Work item
In the entries below, which lines run from the one containing "Variable files : list FileWithHash." to the one containing "- cbn [withoutIndex]. rewrite IH. clear IH."? Copy exactly those lines, ends included, and no others.
+++ Input data +++
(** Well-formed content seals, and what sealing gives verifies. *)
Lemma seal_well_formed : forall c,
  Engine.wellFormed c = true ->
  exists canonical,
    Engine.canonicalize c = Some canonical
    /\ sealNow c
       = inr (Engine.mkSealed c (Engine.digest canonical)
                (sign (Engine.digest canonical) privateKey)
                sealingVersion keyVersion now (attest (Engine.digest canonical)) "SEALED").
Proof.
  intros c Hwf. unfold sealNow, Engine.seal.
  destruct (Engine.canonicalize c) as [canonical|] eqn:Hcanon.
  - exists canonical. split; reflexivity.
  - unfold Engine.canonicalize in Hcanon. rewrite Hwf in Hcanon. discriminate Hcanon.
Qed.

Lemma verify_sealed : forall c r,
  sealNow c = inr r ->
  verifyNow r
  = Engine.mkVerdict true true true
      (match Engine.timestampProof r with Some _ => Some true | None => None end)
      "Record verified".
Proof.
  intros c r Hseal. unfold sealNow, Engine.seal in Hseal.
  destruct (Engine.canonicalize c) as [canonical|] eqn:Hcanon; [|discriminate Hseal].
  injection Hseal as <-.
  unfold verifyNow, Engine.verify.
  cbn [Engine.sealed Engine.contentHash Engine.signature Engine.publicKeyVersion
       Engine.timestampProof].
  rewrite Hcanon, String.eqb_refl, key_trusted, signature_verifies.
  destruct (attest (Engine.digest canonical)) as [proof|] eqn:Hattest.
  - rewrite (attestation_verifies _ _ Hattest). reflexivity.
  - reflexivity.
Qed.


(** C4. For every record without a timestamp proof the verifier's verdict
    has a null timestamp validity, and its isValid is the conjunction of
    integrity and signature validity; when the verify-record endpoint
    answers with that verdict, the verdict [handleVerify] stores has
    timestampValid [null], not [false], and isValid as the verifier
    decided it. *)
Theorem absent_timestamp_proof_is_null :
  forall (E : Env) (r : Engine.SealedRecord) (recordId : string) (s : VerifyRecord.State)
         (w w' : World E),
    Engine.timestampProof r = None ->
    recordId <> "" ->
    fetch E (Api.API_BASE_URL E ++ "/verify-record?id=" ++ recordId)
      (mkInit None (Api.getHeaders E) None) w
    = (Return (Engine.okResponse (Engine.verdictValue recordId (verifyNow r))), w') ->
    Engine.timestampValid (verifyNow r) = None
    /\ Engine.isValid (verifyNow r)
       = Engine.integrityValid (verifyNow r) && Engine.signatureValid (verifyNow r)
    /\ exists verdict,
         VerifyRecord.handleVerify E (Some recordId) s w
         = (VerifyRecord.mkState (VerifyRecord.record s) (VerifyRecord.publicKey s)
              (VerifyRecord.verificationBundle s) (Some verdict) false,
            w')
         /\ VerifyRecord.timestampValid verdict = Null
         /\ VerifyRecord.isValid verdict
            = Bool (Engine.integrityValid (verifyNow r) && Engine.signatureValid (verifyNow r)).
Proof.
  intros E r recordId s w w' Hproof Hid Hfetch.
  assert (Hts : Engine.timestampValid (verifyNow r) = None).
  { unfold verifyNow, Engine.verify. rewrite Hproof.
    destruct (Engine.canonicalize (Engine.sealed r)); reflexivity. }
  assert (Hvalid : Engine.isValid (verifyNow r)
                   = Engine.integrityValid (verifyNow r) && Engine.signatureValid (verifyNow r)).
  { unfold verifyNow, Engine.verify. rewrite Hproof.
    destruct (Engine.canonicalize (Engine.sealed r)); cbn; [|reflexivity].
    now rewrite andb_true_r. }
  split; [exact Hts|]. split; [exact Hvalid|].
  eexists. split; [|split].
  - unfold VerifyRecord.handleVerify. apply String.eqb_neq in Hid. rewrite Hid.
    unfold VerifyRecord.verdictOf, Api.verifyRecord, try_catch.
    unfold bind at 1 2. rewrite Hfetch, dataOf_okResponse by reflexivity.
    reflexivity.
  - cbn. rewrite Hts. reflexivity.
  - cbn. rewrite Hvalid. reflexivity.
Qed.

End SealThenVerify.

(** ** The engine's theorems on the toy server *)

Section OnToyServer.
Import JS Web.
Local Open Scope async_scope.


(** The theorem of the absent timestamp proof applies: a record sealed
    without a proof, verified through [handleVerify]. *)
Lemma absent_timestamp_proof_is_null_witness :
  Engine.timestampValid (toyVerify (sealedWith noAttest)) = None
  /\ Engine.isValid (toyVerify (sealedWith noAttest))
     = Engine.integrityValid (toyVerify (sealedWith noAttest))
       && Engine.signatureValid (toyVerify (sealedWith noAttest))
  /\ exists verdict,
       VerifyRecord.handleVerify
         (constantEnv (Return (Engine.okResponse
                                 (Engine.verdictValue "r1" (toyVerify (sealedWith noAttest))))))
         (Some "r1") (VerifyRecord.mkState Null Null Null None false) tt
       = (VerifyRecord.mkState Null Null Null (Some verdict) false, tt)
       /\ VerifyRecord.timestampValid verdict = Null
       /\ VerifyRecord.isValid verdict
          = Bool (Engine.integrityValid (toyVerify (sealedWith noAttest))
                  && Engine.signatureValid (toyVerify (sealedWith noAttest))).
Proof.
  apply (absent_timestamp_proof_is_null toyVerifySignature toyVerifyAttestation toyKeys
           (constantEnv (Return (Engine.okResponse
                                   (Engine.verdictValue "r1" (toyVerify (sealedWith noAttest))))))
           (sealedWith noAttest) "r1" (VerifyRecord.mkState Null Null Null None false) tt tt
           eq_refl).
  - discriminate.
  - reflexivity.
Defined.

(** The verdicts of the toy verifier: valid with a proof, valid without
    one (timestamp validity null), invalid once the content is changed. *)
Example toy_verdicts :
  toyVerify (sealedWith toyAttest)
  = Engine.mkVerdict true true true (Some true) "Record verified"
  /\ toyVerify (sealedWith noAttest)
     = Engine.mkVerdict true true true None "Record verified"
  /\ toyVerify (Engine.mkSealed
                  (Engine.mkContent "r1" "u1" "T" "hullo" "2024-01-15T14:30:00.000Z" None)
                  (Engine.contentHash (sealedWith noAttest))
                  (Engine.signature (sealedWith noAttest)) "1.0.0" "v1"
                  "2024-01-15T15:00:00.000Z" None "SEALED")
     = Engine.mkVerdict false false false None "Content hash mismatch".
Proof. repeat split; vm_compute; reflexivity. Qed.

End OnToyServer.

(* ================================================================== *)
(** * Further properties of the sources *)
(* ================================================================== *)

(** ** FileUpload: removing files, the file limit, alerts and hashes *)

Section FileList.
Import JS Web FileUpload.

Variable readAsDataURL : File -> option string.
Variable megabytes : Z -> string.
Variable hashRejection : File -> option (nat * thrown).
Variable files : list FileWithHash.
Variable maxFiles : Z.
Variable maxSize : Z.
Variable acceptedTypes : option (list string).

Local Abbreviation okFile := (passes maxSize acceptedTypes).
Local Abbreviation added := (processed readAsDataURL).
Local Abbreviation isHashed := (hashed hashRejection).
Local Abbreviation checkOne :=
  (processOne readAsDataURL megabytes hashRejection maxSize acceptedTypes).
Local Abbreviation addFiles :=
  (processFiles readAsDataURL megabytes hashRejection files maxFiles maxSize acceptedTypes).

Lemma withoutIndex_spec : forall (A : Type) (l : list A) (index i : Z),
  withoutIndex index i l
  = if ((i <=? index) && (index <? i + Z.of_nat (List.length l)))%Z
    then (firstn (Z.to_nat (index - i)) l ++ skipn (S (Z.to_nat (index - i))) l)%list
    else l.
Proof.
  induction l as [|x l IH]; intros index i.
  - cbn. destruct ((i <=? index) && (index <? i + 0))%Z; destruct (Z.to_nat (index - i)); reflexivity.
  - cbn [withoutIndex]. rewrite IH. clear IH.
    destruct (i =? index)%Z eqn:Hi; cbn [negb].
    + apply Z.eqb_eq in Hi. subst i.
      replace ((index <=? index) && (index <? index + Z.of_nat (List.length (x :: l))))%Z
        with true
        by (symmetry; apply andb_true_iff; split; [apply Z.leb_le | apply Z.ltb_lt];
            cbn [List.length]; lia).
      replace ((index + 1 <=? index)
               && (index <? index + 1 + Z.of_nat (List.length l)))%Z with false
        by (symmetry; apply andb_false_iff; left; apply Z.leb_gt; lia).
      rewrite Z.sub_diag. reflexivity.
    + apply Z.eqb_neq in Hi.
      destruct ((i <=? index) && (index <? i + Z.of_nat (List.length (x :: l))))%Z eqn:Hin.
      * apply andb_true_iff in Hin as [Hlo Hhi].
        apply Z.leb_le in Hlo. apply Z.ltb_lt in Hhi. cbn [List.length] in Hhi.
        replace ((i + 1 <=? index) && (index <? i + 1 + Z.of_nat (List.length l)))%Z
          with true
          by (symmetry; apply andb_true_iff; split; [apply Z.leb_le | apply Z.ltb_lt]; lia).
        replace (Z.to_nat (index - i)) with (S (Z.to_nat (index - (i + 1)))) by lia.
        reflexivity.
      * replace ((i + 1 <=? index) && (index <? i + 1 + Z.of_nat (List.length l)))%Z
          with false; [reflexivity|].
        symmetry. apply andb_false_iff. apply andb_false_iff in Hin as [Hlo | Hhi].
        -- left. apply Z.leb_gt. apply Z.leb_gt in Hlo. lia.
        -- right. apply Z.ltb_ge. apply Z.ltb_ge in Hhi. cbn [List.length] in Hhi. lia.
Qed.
+++
Answer space
Variable files : list FileWithHash.
Variable maxFiles : Z.
Variable maxSize : Z.
Variable acceptedTypes : option (list string).

Local Abbreviation okFile := (passes maxSize acceptedTypes).
Local Abbreviation added := (processed readAsDataURL).
Local Abbreviation isHashed := (hashed hashRejection).
Local Abbreviation checkOne :=
  (processOne readAsDataURL megabytes hashRejection maxSize acceptedTypes).
Local Abbreviation addFiles :=
  (processFiles readAsDataURL megabytes hashRejection files maxFiles maxSize acceptedTypes).

Lemma withoutIndex_spec : forall (A : Type) (l : list A) (index i : Z),
  withoutIndex index i l
  = if ((i <=? index) && (index <? i + Z.of_nat (List.length l)))%Z
    then (firstn (Z.to_nat (index - i)) l ++ skipn (S (Z.to_nat (index - i))) l)%list
    else l.
Proof.
  induction l as [|x l IH]; intros index i.
  - cbn. destruct ((i <=? index) && (index <? i + 0))%Z; destruct (Z.to_nat (index - i)); reflexivity.
  - cbn [withoutIndex]. rewrite IH. clear IH.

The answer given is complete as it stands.